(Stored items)
▼
(** C4. Two creator calls with the same non-empty [jobId], the second made
    while the job of the first is still in the queue: both return that id
    and the queue's name, the second call changes nothing, and the queue
    holds one job under the id. *)
Theorem enqueue_idempotent
    (c1 c2 : CreatorCall) (k : Js.str) (w : World.t) :
  opt_jobId (call_options c1) = Some k ->
  opt_jobId (call_options c2) = Some k ->
  k <> [] ->
  World.backend_up w = true ->
  let created := CreatedJob.make k SMS_QUEUE_NAME in
  let w1 := snd (call c1 w) in
  fst (call c1 w) = Normal created /\
  call c2 w1 = (Normal created, w1) /\
  ((count_id k (World.queue w) <= 1)%nat -> count_id k (World.queue w1) = 1%nat) /\
  (forall w' : World.t,
     World.backend_up w' = true ->
     BullMQ.find_job k (World.queue w') <> None ->
     call c2 w' = (Normal created, w')).
Proof.
  intros Hk1 Hk2 Hk Hup. cbv zeta.
  assert (Hpending : forall w' : World.t,
             World.backend_up w' = true ->
             BullMQ.find_job k (World.queue w') <> None ->
             call c2 w' = (Normal (CreatedJob.make k SMS_QUEUE_NAME), w')).
  { intros w' Hup' Hfind. rewrite (call_with_key c2 k w' Hk2 Hk Hup').
    now destruct (BullMQ.find_job k (World.queue w')). }
  rewrite (call_with_key c1 k w Hk1 Hk Hup). cbn [fst snd].
  split; [reflexivity|]. split; [|split; [|exact Hpending]].
  - destruct (BullMQ.find_job k (World.queue w)) as [j|] eqn:Hfind.
    + apply Hpending; [exact Hup | congruence].
    + apply Hpending; [exact Hup | now apply find_job_snoc_self].
  - intros Hone.
    destruct (BullMQ.find_job k (World.queue w)) as [j|] eqn:Hfind.
    + pose proof (find_job_some_count _ _ _ Hfind). lia.
    + cbn [World.queue World.with_queue]. rewrite count_id_snoc.
      rewrite (find_job_none_count _ _ Hfind). cbn [Job.id].
      unfold Js.str_eqb. now rewrite bool_decide_eq_true_2.
Qed.

(** An OTP and a welcome job under the key "otp-1", on an empty queue. *)
Lemma enqueue_idempotent_witness :
  let w1 :=
    snd (call (CallOTP Sample.otp_params (Sample.keyed (js "otp-1")))
              (Sample.world ∅)) in
  call (CallWelcome Sample.welcome_params (Sample.keyed (js "otp-1"))) w1
  = (Normal (CreatedJob.make (js "otp-1") SMS_QUEUE_NAME), w1) /\
  count_id (js "otp-1") (World.queue w1) = 1%nat.
Proof.
  pose proof (enqueue_idempotent
                (CallOTP Sample.otp_params (Sample.keyed (js "otp-1")))
                (CallWelcome Sample.welcome_params (Sample.keyed (js "otp-1")))
                (js "otp-1") (Sample.world ∅) eq_refl eq_refl
                ltac:(discriminate) eq_refl)
    as (_ & Hsecond & Hcount & _).
  split; [exact Hsecond|]. apply Hcount. cbn. lia.
Defined.
(** * campaign-service: the cross-service statistics client

    A shallow embedding of [src/lib/service-client.ts]: the upstream stat
    client [fetchStats], the four-way fan-out [getAggregatedStats] with its
    additive merge [addSendingStats], the by-model variant [getStatsByModel],
    the pure grouping function [aggregateCompaniesFromLeads] and the lead
    loader [getLeadsForRuns] with [fetchData].

    Modelling conventions.
    - Counters are JSON integers; a JavaScript number is an integer or [NaN]
      (the only non-integer the arithmetic of this file can produce from
      integer counters).  This is exact for counters and sums inside the
      safe-integer range; a statement that depends on the range, or on the
      counters being numbers at all, says so in its hypotheses.
    - A parsed statistics payload is a JavaScript object read by property
      name: a finite map from property names to values.  A property can be
      absent ([undefined] on read), [null], or a number.  A payload that is
      not an object (a number, a string, an array) has none of the counter
      properties and reads like the empty object.
    - [fetch] is the only effect.  The outside world is an oracle answering
      the n-th request issued since the start of the trace; the state is the
      list of requests issued so far.  [console.warn] diagnostics are not
      part of the model.
    - [Promise.all] over async calls: every call runs synchronously up to
      its first [await], which is the [fetch] itself, so the requests leave
      in argument order; each result depends on its own response only. *)

From stdpp Require Import gmap strings list fin_maps pretty.
From Stdlib Require Import ZArith.
From Stdlib Require PrimFloat.

Local Open Scope string_scope.

(** ** JavaScript values *)

(** A JavaScript number as far as counters are concerned. *)
Inductive JsNumber : Type :=
| Num (z : Z)
| NaN.

#[global] Instance JsNumber_eq_dec : EqDecision JsNumber.
Proof. solve_decision. Defined.

(** A value stored under a property of a parsed payload. *)
Inductive JsonCounter : Type :=
| JNull
| JNum (z : Z).

(** A parsed payload object; reading a missing property gives [None]
    (JavaScript [undefined]). *)
Abbreviation StatsObject := (gmap string JsonCounter).

(** [ToNumber] on a property read: [undefined] is [NaN], [null] is [0]. *)
Definition to_number (v : option JsonCounter) : JsNumber :=
  match v with
  | None => NaN
  | Some JNull => Num 0
  | Some (JNum z) => Num z
  end.

(** Numeric [+]. *)
Definition js_add (a b : JsNumber) : JsNumber :=
  match a, b with
  | Num x, Num y => Num (x + y)%Z
  | _, _ => NaN
  end.

(** [a + b] on two property reads, neither of which is a string. *)
Definition js_plus (a b : option JsonCounter) : JsNumber :=
  js_add (to_number a) (to_number b).

(** [v ?? 0] on a property read. *)
Definition nullish_or_zero (v : option JsonCounter) : JsNumber :=
  match v with
  | Some (JNum z) => Num z
  | Some JNull | None => Num 0
  end.

(** Truthiness of [string | null] and [string | undefined]. *)
Definition truthy (v : option string) : bool :=
  match v with
  | Some s => negb (String.eqb s "")
  | None => false
  end.

(** [v || null] on [string | null]. *)
Definition or_null (v : option string) : option string :=
  if truthy v then v else None.

(** [v || d] on [string | undefined]. *)
Definition or_default (v : option string) (d : string) : string :=
  match v with
  | Some s => if String.eqb s "" then d else s
  | None => d
  end.

(** ** The HTTP world *)

(** The argument of one [fetch] call of the statistics client: always a
    POST whose body is [JSON.stringify({ runIds })]. *)
Record Request : Type := mkRequest {
  url : string;
  method : string;
  headers : gmap string string;
  body_runIds : list string;
}.

(** [error.cause] when it is an object; [code] is its string code, if any. *)
Record Cause : Type := mkCause { code : option string }.
(** X12: with complete arguments and both auth callables returning, the
    executor sends exactly one request (upper-cased method, substituted
    path, the assembled query, the body only for an operation with a request
    body, no headers argument when the auth headers are empty) and returns
    the decoded body of a 2xx response, its text when it does not decode, or
    raises the transport exception or the [HTTPStatusError] of a non-2xx
    response. *)
Theorem execute_request_sends_once
    py_str client method path_template
    required_path_params required_query_params optional_query_params
    (auth headers : gmap string PyVal) (has_request_body : bool)
    (args : gmap string PyVal) net :
  missing_in args required_path_params = [] →
  missing_in args required_query_params = [] →
  ∃ path,
    build_path py_str args required_path_params path_template = Ok path ∧
    let request :=
      {| rq_method := upper method;
         rq_path := path;
         rq_params := build_query required_query_params optional_query_params args auth;
         rq_json := if has_request_body then default PyNone (args !! "body") else PyNone;
         rq_headers := if decide (headers = ∅) then None else Some headers |} in
    _execute_request py_str client method path_template
      required_path_params required_query_params optional_query_params
      (Ok auth) (Ok headers) has_request_body args net
    = (match client request with
       | Raise exc => Raise exc
       | Ok resp =>
           if ((200 <=? resp_status_code resp) && (resp_status_code resp <=? 299))%Z
           then Ok (default (PyStr (resp_text resp)) (resp_json resp))
           else Raise (HTTPStatusError (resp_status_code resp) (resp_text resp))
       end, net ++ [request]).
Proof.
  intros Hpath Hquery.
  destruct (build_path_ok py_str args required_path_params Hpath path_template)
    as [path Hbuild].
  exists path. split; [done|]. intros request.
  unfold _execute_request. rewrite Hpath, Hquery, Hbuild. simpl.
  fold request. destruct (client request) as [resp|exc]; simpl; [|done].
  unfold raise_for_status. by destruct (_ && _).
Qed.

End execute_request_more.

Section auth_gateway_more.
Import Py auth_gateway.

Lemma expires_at_ok c expiry :
  expires_at c = Ok expiry →
  expiry = (fetched_at c + ttl_seconds c * 1000000)%Z
  ∧ (0 ≤ expiry ≤ DATETIME_MAX)%Z.
Proof.
  unfold expires_at, timedelta, datetime_add, in_datetime_range.
  destruct (_ >? _)%Z; [done|]. simpl.
  destruct (_ && _) eqn:Hrange; [|done].
  apply andb_true_iff in Hrange as [H1%Z.leb_le H2%Z.leb_le].
  intros [= <-]. lia.
Qed.

(** X15: expiry never flaps: credentials expired at one instant are
    expired at every later one; at the instant they were fetched they are
    unexpired exactly when the TTL is not negative and their expiry is a
    date [datetime] can hold; and when it is not, [is_expired] raises, the
    same [OverflowError] at every instant. *)
Theorem is_expired_monotone c t t' :
  (t ≤ t')%Z →
  (is_expired t c = Ok true → is_expired t' c = Ok true)
  ∧ (is_expired (fetched_at c) c = Ok false
     ↔ (0 ≤ ttl_seconds c)%Z ∧ ∃ expiry, expires_at c = Ok expiry)
  ∧ (∀ exc, expires_at c = Raise exc →
            is_expired t c = Raise exc ∧ is_expired t' c = Raise exc
            ∧ ∃ cause, exc = OverflowError cause).
Proof.
  intros Hle. unfold is_expired.
  destruct (expires_at c) as [expiry|exc] eqn:Hexp; simpl.
  - apply expires_at_ok in Hexp as [-> _]. split; [|split].
    + intros [= H]. f_equal. rewrite Z.gtb_ltb, Z.ltb_lt in *. lia.
    + split.
      * intros [= H]. rewrite Z.gtb_ltb, Z.ltb_ge in H. split; [lia | by eexists].
      * intros [H _]. f_equal. rewrite Z.gtb_ltb, Z.ltb_ge. lia.
    + done.
  - split; [done|]. split.
    + split; [done|]. by intros [_ [? ?]].
    + intros ? [= <-]. split; [done|]. split; [done|].
      unfold expires_at, timedelta, datetime_add in Hexp.
      destruct (_ >? _)%Z; simpl in Hexp; [injection Hexp as <-; by eexists|].
      destruct (in_datetime_range _); [done|]. injection Hexp as <-. by eexists.
Qed.

Lemma read_response_ok config s now response creds :
  read_response config s now response = Ok creds →
  Forall (λ m, is_Some (credentials creds !! name m)) (credentials_format config)
  ∧ ttl_seconds creds = cache_ttl_seconds s
  ∧ fetched_at creds = now
  ∧ (200 ≤ gw_status_code response ≤ 299)%Z.
Proof.
  unfold read_response.
  destruct (_ =? 401)%Z; [done|]. destruct (_ =? 403)%Z; [done|].
  destruct (_ =? 404)%Z; [done|]. destruct (_ >=? 500)%Z; [done|].
  destruct (negb _) eqn:Hok; [done|].
  apply negb_false_iff, andb_true_iff in Hok as [H1%Z.leb_le H2%Z.leb_le].
  destruct (gw_json response) as [[| | | | |data]|]; try done.
  destruct (default (PyDict data) (data !! "data")) as [| | | | |creds_data]; try done.
  destruct (negb _) eqn:Hmissing; [done|].
  apply negb_false_iff, bool_decide_eq_true in Hmissing.
  intros [= <-]. simpl. repeat split; try done.
  apply Forall_forall. intros m Hm.
  destruct (creds_data !! name m) as [v|] eqn:Hv; [by eexists|].
  assert (name m ∈ filter (λ c, creds_data !! c = None) (name <$> credentials_format config))
    as Hin.
  { apply list_elem_of_filter. split; [done|]. by apply list_elem_of_fmap_2. }
  rewrite Hmissing in Hin. inversion Hin.
Qed.

(** X16: credentials are returned only for a 2xx answer, carry a value
    for every credential name of the configured mapping, the configured TTL,
    and the clock reading after the exchange as their fetch time. *)
Theorem fetch_success_is_complete gw config s jwt w creds :
  (_fetch_from_gateway gw config s jwt w).1 = Ok creds →
  Forall (λ m, is_Some (credentials creds !! name m)) (credentials_format config)
  ∧ ttl_seconds creds = cache_ttl_seconds s
  ∧ fetched_at creds = (utcnow w + latency gw (length (fetches w)))%Z
  ∧ ∃ response,
      answer gw (length (fetches w)) (gateway_request config s jwt) = Ok response
      ∧ (200 ≤ gw_status_code response ≤ 299)%Z.
Proof.
  unfold _fetch_from_gateway.
  destruct (answer gw _ _) as [response|[]]; simpl; try done.
  intros H. apply read_response_ok in H as (H1 & H2 & H3 & H4).
  repeat split; try done. by exists response.
Qed.

(** X17: a non-2xx answer, a connect failure and a timeout all surface as
    [AuthGatewayError]: with the status code of the answer in the first
    case, without status code in the other two. *)
Theorem fetch_failure_is_gateway_error gw config s jwt w :
  match answer gw (length (fetches w)) (gateway_request config s jwt) with
  | Ok response => ¬ (200 ≤ gw_status_code response ≤ 299)%Z
  | Raise exc => ∃ text, exc = ConnectError text ∨ exc = TimeoutException text
  end →
  ∃ e, (_fetch_from_gateway gw config s jwt w).1 = Raise (GatewayError e)
       ∧ status_code e =
         match answer gw (length (fetches w)) (gateway_request config s jwt) with
         | Ok response => Some (gw_status_code response)
         | Raise _ => None
         end.
Proof.
  unfold _fetch_from_gateway.
  destruct (answer gw _ _) as [response|exc]; simpl.
  - intros Hstatus. unfold read_response, not_configured, gateway_error.
    destruct (Z.eqb_spec (gw_status_code response) 401) as [->|]; [by eexists|].
    destruct (Z.eqb_spec (gw_status_code response) 403) as [->|]; [by eexists|].
    destruct (Z.eqb_spec (gw_status_code response) 404) as [->|]; [by eexists|].
    destruct (_ >=? 500)%Z; [by eexists|].
    destruct (negb _) eqn:Hok; [by eexists|].
    apply negb_false_iff, andb_true_iff in Hok as [H1%Z.leb_le H2%Z.leb_le]. lia.
  - intros (text & [-> | ->]); by eexists.
Qed.

Lemma authenticate_ok_state gw config jwt s w creds s' w' :
  authenticate gw config jwt s w = (Ok creds, s', w') →
  _cache s' !! jwt = Some creds ∧ _current_jwt s' = Some jwt
  ∧ ∃ expiry, expires_at creds = Ok expiry.
Proof.
  unfold authenticate.
  assert (∀ r : result APICredentials * Service * World,
    r = match _fetch_from_gateway gw config s jwt w with
        | (Ok credentials, w1) =>
            match expires_at credentials with
            | Ok _ => (Ok credentials,
                       set_session s (<[ jwt := credentials ]> (_cache s)) (Some jwt), w1)
            | Raise e =>
                (Raise e, set_session s (<[ jwt := credentials ]> (_cache s)) (Some jwt), w1)
            end
        | (Raise e, w1) => (Raise e, s, w1)
        end →
    r = (Ok creds, s', w') →
    _cache s' !! jwt = Some creds ∧ _current_jwt s' = Some jwt
    ∧ ∃ expiry, expires_at creds = Ok expiry) as Hfetch.
  { intros r ->.
    destruct (_fetch_from_gateway gw config s jwt w) as [[c|e] w1]; [|done].
    destruct (expires_at c) as [expiry|e] eqn:Hexp; [|done].
    intros [= <- <- <-]. simpl. rewrite lookup_insert_eq. eauto. }
  destruct (_cache s !! jwt) as [cached|] eqn:Hc; [|by apply Hfetch].
  unfold is_expired.
  destruct (expires_at cached) as [expiry|e] eqn:Hexp; simpl; [|done].
  destruct (_ >? _)%Z; [by apply Hfetch|].
  intros [= <- <- <-]. simpl. eauto.
Qed.

Lemma authenticate_frame gw config jwt s w other :
  other ≠ jwt →
  _cache (authenticate gw config jwt s w).1.2 !! other = _cache s !! other.
Proof.
  intros Hne. unfold authenticate.
  assert (_cache (match _fetch_from_gateway gw config s jwt w with
        | (Ok credentials, w1) =>
            match expires_at credentials with
            | Ok _ => (Ok credentials,
                       set_session s (<[ jwt := credentials ]> (_cache s)) (Some jwt), w1)
            | Raise e =>
                (Raise e, set_session s (<[ jwt := credentials ]> (_cache s)) (Some jwt), w1)
            end
        | (Raise e, w1) => (Raise e, s, w1)
        end).1.2 !! other = _cache s !! other) as Hfetch.
  { destruct (_fetch_from_gateway gw config s jwt w) as [[c|e] w1]; [|done].
    destruct (expires_at c); simpl; by rewrite lookup_insert_ne. }
  destruct (_cache s !! jwt) as [cached|] eqn:Hc; [|exact Hfetch].
  destruct (is_expired (utcnow w) cached) as [[]|e]; [exact Hfetch|done|done].
Qed.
▲
▶ [EXERCISE]: Copy, please, every line from the start of the entries down to the line that holds "opt_jobId (call_options c1) = Some k ->", with both of those lines included and no others.

▶ [TASK ANSWER]:
(** C4. Two creator calls with the same non-empty [jobId], the second made
    while the job of the first is still in the queue: both return that id
    and the queue's name, the second call changes nothing, and the queue
    holds one job under the id. *)
Theorem enqueue_idempotent
    (c1 c2 : CreatorCall) (k : Js.str) (w : World.t) :
  opt_jobId (call_options c1) = Some k ->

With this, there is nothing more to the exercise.